ASSIGNMENT —
The required answer is each line in the entries below where "with" occurs.

EXERCISE DATA —
Lemma run_unit k pos s cs :
  run (Alt (lit_i "ms") (lit_i "s")) k pos s cs
  = match read_unit s with
    | Some (u, rest) => k (pos + length u) rest cs
    | None => None
    end.
Proof.
  rewrite run_alt, !run_lit_i. unfold read_unit.
  destruct s as [|c1 [|c2 s]]; [reflexivity| |].
  - change (prefix_ci (str "ms") [c1]) with (char_eqb (ascii_upper c1) (ascii_upper 109%N) && false).
    rewrite andb_false_r. cbn [or_else].
    destruct (prefix_ci (str "s") [c1]); reflexivity.
  - destruct (prefix_ci (str "ms") (c1 :: c2 :: s)) eqn:Hms.
    + rewrite (prefix_ci_ms_not_s _ Hms). cbn [or_else]. apply or_else_none_r.
    + cbn [or_else]. destruct (prefix_ci (str "s") (c1 :: c2 :: s)); reflexivity.
Qed.

Lemma run_trailing pos s cs :
  run (rseq [Star is_space; Eol]) accept pos s cs
  = match span is_space s with
    | (w, []) => Some (pos + length w, cs)
    | _ => None
    end.
Proof.
  cbn [rseq]. rewrite run_seq, run_star_det by refuse.
  destruct (span is_space s) as [w [|c r]]; reflexivity.
Qed.

Lemma span_length_end p s w :
  span p s = (w, []) -> length w = length s.
Proof. intros H. destruct (span_spec _ _ _ _ H) as (-> & _). now rewrite app_nil_r. Qed.
(** X3.  When the fetch of the event heap resolves to null the hook does not
    bail out: it still returns one transaction, a [consumeEvents] with limit
    0 and no remaining account, with or without an [individualEvent]. *)
Theorem crank_null_heap_builds_empty_crank h market eventHeap individualEvent
    wallet_pk ob prov blockhash :
  wallet_publicKey h = Some wallet_pk ->
  openbook h = Some ob ->
  provider h = Some prov ->
  account_eventHeap_fetch (Openbook.program ob) eventHeap = Resolved None ->
  connection_getLatestBlockhash prov = Resolved blockhash ->
  crankMarketTransactions h market eventHeap individualEvent
  = Resolved (Some
      [ {| payerKey := provider_wallet_publicKey prov;
           v0_instructions :=
             [Method OnOpenbook
                (consumeEvents (BN_new 0%float)
                   {| ConsumeEvents.consumeEventsAdmin := Openbook.programId ob;
                      ConsumeEvents.market := Market.publicKey market;
                      ConsumeEvents.eventHeap :=
                        Market.eventHeap (Market.account market) |}
                   [])];
           recentBlockhash := blockhash;
           addressLookupTableAccounts := None |} ]).
Proof.
  intros Hw Hob Hp Hheap Hhash.
  rewrite (@crankMarketTransactions_resolved ext h market eventHeap individualEvent
             _ _ _ _ _ Hw Hob Hp Hheap Hhash).
  destruct individualEvent; reflexivity.
Qed.

(** X4.  [crankMarketTransactions] catches nothing: when its guard passes
    and the fetch of the event heap rejects, or the fetch resolves and that
    of the latest blockhash rejects, the call rejects. *)
Theorem crank_rejects_when_a_fetch_rejects h market eventHeap individualEvent
    wallet_pk ob prov :
  wallet_publicKey h = Some wallet_pk ->
  openbook h = Some ob ->
  provider h = Some prov ->
  account_eventHeap_fetch (Openbook.program ob) eventHeap = Rejected
  \/ connection_getLatestBlockhash prov = Rejected ->
  crankMarketTransactions h market eventHeap individualEvent = Rejected.
Proof.
  intros Hw Hob Hp Hfail.
  unfold crankMarketTransactions, openbookTwap. rewrite Hw, Hob, Hp.
  destruct Hfail as [Hheap | Hhash].
  - rewrite Hheap. reflexivity.
  - destruct (account_eventHeap_fetch _ _); [|reflexivity].
    cbn [bind]. rewrite Hhash. reflexivity.
Qed.

(** X5.  The [eventHeap] argument of [crankMarketTransactions] is only the
    address that is fetched: two addresses whose fetch gives the same answer
    give the same result, and the [eventHeap] account of the instruction is
    the market's own. *)
Theorem crank_event_heap_argument_only_fetched h market eventHeap1 eventHeap2
    individualEvent ob :
  openbook h = Some ob ->
  account_eventHeap_fetch (Openbook.program ob) eventHeap1
    = account_eventHeap_fetch (Openbook.program ob) eventHeap2 ->
  crankMarketTransactions h market eventHeap1 individualEvent
    = crankMarketTransactions h market eventHeap2 individualEvent
  /\ forall txs tx on limit accounts remaining,
       crankMarketTransactions h market eventHeap1 individualEvent
         = Resolved (Some txs) ->
       In tx txs ->
       In (Method on (consumeEvents limit accounts remaining)) (v0_instructions tx) ->
       ConsumeEvents.eventHeap accounts = Market.eventHeap (Market.account market).
Proof.
  intros Hob Hsame. split.
  - unfold crankMarketTransactions. rewrite Hob, Hsame. reflexivity.
  - intros txs tx on limit accounts remaining.
    unfold crankMarketTransactions, openbookTwap. rewrite Hob.
    destruct (wallet_publicKey h); [|discriminate].
    destruct (provider h) as [prov|]; [|discriminate].
    destruct (account_eventHeap_fetch _ eventHeap1); [|discriminate]. cbn [bind].
    destruct (connection_getLatestBlockhash prov); [|discriminate].
    cbn. intros [= <-] [<-|[]]. cbn. intros [[= _ _ <- _]|[]]. reflexivity.
Qed.

End CrankAccounts.

Lemma crank_accounts_are_heap_prefix_witness :
  exists accounts remaining,
    crankMarketTransactions (ext := Example.externals)
      (Example.hooks Rejected (Resolved (Some Example.heap_busy)))
      Example.market (Example.key "event-heap") None
    = Resolved (Some
        [ {| payerKey := Example.wallet;
             v0_instructions :=
               [Method OnOpenbook (consumeEvents 21%Z accounts remaining)];
             recentBlockhash := "blockhash";
             addressLookupTableAccounts := None |} ])
    /\ map (fun m => deref (pubkey m)) remaining = map Example.bob (seq 0 21).
Proof.
  destruct (crank_accounts_are_heap_prefix (ext := Example.externals)
              (Example.hooks Rejected (Resolved (Some Example.heap_busy)))
              Example.market (Example.key "event-heap")
              (wallet_pk := Example.wallet) (heap := Example.heap_busy)
              eq_refl eq_refl eq_refl eq_refl eq_refl)
    as (accounts & remaining & Hrun & Hkeys).
  exists accounts, remaining. split.
  - rewrite Hrun. reflexivity.
  - rewrite Hkeys. vm_compute. reflexivity.
Defined.

Lemma crank_individual_event_scans_whole_heap_witness :
  exists accounts remaining,
    crankMarketTransactions (ext := Example.externals)
      (Example.hooks Rejected (Resolved (Some Scenario.heap_one_maker)))
      Example.market (Example.key "event-heap") (Some Example.alice)
    = Resolved (Some
        [ {| payerKey := Example.wallet;
             v0_instructions :=
               [Method OnOpenbook
                  (consumeEvents
                     (Example.Z_of_number (number_of_nat (List.length remaining)))
                     accounts remaining)];
             recentBlockhash := "blockhash";
             addressLookupTableAccounts := None |} ])
    /\ map (fun m => deref (pubkey m)) remaining = repeat Example.alice 25.
Proof.
  destruct (crank_individual_event_scans_whole_heap (ext := Example.externals)
              (Example.hooks Rejected (Resolved (Some Scenario.heap_one_maker)))
              Example.market (Example.key "event-heap") Example.alice
              (wallet_pk := Example.wallet) (heap := Scenario.heap_one_maker)
              eq_refl eq_refl eq_refl eq_refl eq_refl)
    as (accounts & remaining & Hrun & Hkeys).
  exists accounts, remaining. split.
  - exact Hrun.
  - rewrite Hkeys. vm_compute. reflexivity.
Defined.

Lemma crank_null_heap_builds_empty_crank_witness :
  crankMarketTransactions (ext := Example.externals)
    (Example.hooks Rejected (Resolved None))
    Example.market (Example.key "event-heap") None
  = Resolved (Some
      [ {| payerKey := Example.wallet;
           v0_instructions :=
             [Method OnOpenbook
                (consumeEvents 0%Z
                   {| ConsumeEvents.consumeEventsAdmin := Example.key "openbook";
                      ConsumeEvents.market := Example.key "market";
                      ConsumeEvents.eventHeap := Example.key "event-heap" |}
                   [])];
           recentBlockhash := "blockhash";
           addressLookupTableAccounts := None |} ]).
Proof.
  exact (crank_null_heap_builds_empty_crank (ext := Example.externals)
           (Example.hooks Rejected (Resolved None))
           Example.market (Example.key "event-heap") None
           (wallet_pk := Example.wallet) eq_refl eq_refl eq_refl eq_refl eq_refl).
Defined.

SOLUTION FOR THIS EXERCISE —
  = match read_unit s with
  - change (prefix_ci (str "ms") [c1]) with (char_eqb (ascii_upper c1) (ascii_upper 109%N) && false).
  = match span is_space s with
    bail out: it still returns one transaction, a [consumeEvents] with limit
    0 and no remaining account, with or without an [individualEvent]. *)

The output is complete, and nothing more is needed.